Source records
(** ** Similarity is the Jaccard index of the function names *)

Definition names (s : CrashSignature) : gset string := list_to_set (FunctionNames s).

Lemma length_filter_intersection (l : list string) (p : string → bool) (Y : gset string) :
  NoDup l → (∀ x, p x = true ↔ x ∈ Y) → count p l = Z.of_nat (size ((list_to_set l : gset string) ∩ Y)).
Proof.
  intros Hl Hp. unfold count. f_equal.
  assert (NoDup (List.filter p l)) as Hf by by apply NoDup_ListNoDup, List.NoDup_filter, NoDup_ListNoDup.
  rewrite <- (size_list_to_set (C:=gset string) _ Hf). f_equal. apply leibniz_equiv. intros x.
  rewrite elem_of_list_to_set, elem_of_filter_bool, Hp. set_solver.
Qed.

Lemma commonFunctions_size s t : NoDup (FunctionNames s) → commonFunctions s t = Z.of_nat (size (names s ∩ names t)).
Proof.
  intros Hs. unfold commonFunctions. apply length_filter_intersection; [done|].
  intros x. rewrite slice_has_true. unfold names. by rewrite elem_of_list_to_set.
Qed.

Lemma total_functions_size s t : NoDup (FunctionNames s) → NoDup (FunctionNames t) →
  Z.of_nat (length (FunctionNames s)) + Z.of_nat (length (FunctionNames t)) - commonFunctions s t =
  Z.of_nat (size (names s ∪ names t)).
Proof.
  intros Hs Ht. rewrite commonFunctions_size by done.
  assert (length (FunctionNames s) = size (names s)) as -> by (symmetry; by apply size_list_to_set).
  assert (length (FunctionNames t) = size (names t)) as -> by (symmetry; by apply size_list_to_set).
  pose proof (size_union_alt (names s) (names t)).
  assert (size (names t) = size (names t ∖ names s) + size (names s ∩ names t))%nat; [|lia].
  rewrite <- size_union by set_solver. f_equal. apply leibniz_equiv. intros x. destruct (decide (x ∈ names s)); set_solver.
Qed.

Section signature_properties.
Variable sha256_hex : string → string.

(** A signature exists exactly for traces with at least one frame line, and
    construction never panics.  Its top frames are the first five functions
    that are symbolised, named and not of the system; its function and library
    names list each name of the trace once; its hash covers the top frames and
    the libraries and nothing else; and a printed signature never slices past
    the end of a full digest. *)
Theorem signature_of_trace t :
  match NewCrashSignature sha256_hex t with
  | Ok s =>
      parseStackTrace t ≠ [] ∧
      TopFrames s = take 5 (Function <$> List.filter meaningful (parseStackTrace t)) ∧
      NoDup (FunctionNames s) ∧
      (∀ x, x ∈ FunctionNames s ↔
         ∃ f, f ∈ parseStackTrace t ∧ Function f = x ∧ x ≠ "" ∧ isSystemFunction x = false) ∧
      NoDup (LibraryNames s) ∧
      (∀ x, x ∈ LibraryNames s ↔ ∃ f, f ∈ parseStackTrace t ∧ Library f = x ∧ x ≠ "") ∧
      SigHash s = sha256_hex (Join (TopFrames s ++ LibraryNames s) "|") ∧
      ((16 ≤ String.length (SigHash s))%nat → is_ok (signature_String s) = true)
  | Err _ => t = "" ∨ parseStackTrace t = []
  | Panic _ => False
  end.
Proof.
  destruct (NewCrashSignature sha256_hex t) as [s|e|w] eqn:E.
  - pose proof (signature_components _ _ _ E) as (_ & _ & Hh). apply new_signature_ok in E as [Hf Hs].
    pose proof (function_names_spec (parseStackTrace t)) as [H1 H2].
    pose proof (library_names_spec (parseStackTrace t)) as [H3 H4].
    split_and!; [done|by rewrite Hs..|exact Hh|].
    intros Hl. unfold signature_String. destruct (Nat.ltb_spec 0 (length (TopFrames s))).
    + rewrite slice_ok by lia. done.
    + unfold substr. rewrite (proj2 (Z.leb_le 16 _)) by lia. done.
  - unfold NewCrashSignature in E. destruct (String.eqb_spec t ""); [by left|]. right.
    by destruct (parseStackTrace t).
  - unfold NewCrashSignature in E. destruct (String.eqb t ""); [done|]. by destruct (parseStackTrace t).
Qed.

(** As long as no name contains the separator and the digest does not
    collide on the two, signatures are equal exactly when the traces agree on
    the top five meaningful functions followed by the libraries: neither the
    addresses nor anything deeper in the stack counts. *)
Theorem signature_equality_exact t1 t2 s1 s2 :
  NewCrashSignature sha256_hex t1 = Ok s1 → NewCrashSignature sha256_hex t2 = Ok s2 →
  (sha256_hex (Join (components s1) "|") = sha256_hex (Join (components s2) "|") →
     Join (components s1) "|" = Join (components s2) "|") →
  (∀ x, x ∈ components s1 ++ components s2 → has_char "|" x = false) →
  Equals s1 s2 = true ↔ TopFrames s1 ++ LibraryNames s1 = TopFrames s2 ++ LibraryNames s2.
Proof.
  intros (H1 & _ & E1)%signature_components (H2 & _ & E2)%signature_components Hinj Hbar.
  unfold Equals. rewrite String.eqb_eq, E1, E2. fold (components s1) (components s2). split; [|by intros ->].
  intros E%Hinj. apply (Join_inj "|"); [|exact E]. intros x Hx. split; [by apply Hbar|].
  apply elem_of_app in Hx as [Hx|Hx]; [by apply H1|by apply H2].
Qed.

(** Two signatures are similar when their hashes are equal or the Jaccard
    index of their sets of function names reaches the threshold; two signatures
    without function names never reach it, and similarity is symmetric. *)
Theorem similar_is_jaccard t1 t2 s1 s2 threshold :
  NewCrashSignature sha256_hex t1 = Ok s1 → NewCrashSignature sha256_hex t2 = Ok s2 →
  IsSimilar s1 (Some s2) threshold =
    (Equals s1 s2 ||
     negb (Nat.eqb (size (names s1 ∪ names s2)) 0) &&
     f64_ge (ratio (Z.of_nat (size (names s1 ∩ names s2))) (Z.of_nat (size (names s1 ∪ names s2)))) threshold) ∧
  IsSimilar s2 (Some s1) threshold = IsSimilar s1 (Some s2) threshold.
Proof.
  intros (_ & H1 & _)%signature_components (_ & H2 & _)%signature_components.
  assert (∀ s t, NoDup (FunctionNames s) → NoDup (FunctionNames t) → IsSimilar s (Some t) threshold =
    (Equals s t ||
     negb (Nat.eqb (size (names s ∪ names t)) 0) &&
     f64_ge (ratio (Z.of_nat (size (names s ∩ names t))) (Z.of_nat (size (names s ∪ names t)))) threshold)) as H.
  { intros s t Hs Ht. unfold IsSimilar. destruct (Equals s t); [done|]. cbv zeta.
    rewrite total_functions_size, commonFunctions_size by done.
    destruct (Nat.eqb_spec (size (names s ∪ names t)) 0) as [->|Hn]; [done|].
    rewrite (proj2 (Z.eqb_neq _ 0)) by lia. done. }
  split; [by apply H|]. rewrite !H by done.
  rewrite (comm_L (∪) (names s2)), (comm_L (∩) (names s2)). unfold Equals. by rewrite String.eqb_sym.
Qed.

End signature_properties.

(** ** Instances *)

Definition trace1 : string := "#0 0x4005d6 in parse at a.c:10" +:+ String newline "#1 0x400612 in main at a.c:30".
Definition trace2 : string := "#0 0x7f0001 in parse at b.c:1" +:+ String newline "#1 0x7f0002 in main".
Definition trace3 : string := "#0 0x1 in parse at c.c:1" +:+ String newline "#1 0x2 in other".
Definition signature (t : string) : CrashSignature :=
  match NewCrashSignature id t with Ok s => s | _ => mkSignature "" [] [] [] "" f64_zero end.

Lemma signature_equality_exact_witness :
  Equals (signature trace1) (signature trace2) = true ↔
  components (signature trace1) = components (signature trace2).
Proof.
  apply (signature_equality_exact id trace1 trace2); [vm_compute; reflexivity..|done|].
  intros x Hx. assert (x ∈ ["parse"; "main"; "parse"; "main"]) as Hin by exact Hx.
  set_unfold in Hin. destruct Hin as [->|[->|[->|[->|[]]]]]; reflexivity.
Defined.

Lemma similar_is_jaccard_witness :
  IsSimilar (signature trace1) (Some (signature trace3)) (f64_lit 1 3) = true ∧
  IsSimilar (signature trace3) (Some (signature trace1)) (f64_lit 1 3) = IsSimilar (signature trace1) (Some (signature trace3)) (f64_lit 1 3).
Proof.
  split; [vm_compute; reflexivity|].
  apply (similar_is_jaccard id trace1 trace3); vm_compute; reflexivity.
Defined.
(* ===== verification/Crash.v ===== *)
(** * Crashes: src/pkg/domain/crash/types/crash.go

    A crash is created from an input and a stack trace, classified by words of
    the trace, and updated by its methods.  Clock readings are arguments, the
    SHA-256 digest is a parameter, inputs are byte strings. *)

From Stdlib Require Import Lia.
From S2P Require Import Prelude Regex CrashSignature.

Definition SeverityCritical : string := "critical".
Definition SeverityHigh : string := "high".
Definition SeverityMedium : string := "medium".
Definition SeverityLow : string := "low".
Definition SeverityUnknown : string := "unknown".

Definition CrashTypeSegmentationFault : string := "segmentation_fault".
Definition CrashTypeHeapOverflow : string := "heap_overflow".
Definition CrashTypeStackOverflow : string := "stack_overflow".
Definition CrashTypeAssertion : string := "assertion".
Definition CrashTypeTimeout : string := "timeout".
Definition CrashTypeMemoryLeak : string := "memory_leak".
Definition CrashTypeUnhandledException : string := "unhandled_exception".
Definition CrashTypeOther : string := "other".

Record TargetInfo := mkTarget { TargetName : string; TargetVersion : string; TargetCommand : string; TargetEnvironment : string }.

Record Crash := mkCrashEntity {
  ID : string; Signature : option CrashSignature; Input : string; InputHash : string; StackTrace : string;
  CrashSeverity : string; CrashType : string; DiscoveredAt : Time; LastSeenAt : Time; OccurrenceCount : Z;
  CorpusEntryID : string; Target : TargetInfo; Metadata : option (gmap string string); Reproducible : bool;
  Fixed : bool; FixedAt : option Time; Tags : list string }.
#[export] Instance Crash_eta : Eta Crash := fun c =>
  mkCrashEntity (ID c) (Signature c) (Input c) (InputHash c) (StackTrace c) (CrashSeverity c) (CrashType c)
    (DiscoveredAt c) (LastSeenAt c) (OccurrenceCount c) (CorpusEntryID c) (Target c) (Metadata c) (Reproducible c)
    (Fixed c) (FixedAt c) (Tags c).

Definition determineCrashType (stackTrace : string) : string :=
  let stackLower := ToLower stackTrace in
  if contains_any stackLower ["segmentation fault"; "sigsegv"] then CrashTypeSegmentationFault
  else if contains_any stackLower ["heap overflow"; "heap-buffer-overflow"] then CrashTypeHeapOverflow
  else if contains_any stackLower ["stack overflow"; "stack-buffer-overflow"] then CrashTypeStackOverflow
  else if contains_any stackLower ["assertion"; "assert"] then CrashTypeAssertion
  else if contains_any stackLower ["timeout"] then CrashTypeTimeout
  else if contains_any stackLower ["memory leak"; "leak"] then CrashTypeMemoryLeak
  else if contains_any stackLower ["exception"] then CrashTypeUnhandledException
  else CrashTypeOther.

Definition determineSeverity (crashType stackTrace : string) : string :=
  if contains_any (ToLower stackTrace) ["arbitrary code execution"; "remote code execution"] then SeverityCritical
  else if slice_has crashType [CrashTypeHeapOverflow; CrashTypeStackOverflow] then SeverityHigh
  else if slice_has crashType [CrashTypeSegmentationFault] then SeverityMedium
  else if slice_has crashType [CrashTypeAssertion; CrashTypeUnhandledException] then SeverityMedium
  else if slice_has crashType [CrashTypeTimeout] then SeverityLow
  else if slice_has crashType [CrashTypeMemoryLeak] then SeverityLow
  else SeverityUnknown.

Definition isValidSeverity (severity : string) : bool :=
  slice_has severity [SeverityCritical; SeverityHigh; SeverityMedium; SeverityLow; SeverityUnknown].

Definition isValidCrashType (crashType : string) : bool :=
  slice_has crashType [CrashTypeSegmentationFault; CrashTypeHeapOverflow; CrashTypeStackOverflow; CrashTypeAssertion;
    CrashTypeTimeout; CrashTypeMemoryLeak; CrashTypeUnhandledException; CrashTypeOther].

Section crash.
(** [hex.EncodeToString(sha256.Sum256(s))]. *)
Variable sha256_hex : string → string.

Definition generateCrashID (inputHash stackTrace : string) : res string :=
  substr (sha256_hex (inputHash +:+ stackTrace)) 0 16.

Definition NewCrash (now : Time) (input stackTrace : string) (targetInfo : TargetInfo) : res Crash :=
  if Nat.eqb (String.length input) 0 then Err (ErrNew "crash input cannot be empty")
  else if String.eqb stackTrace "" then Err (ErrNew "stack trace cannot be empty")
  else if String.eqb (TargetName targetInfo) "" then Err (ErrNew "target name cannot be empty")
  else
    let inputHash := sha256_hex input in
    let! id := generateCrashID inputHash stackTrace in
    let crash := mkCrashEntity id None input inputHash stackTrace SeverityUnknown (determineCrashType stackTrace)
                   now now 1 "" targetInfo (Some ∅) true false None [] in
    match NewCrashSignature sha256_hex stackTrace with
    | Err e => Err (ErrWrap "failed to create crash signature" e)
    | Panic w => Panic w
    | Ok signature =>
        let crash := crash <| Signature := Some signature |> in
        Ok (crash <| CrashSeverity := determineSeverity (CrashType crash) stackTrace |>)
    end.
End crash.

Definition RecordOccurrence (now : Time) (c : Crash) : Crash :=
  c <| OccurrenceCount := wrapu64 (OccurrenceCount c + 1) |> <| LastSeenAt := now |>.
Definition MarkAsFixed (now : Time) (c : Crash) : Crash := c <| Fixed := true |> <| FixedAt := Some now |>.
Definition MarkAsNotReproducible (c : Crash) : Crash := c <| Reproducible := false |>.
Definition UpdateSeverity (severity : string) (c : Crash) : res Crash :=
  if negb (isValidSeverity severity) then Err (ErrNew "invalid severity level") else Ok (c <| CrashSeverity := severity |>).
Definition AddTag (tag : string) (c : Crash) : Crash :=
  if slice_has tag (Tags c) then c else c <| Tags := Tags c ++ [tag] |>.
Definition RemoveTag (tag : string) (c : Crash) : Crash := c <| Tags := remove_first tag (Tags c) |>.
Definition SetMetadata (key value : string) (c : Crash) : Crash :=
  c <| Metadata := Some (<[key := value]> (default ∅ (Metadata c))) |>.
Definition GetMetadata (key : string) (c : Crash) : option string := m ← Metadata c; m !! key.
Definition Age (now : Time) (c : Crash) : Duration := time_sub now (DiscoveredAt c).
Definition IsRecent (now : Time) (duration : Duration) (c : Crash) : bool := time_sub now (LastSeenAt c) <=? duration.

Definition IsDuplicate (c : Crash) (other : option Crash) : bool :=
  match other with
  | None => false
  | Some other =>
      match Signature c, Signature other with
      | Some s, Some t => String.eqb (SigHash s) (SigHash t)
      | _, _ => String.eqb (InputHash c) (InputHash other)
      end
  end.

**EXERCISE DIRECTIONS**
Reproduce exactly the lines from the beginning of the entries above up to and including the line that contains "intros Hl Hp. unfold count. f_equal.".

**SOLVED PROBLEM**
(** ** Similarity is the Jaccard index of the function names *)

Definition names (s : CrashSignature) : gset string := list_to_set (FunctionNames s).

Lemma length_filter_intersection (l : list string) (p : string → bool) (Y : gset string) :
  NoDup l → (∀ x, p x = true ↔ x ∈ Y) → count p l = Z.of_nat (size ((list_to_set l : gset string) ∩ Y)).
Proof.
  intros Hl Hp. unfold count. f_equal.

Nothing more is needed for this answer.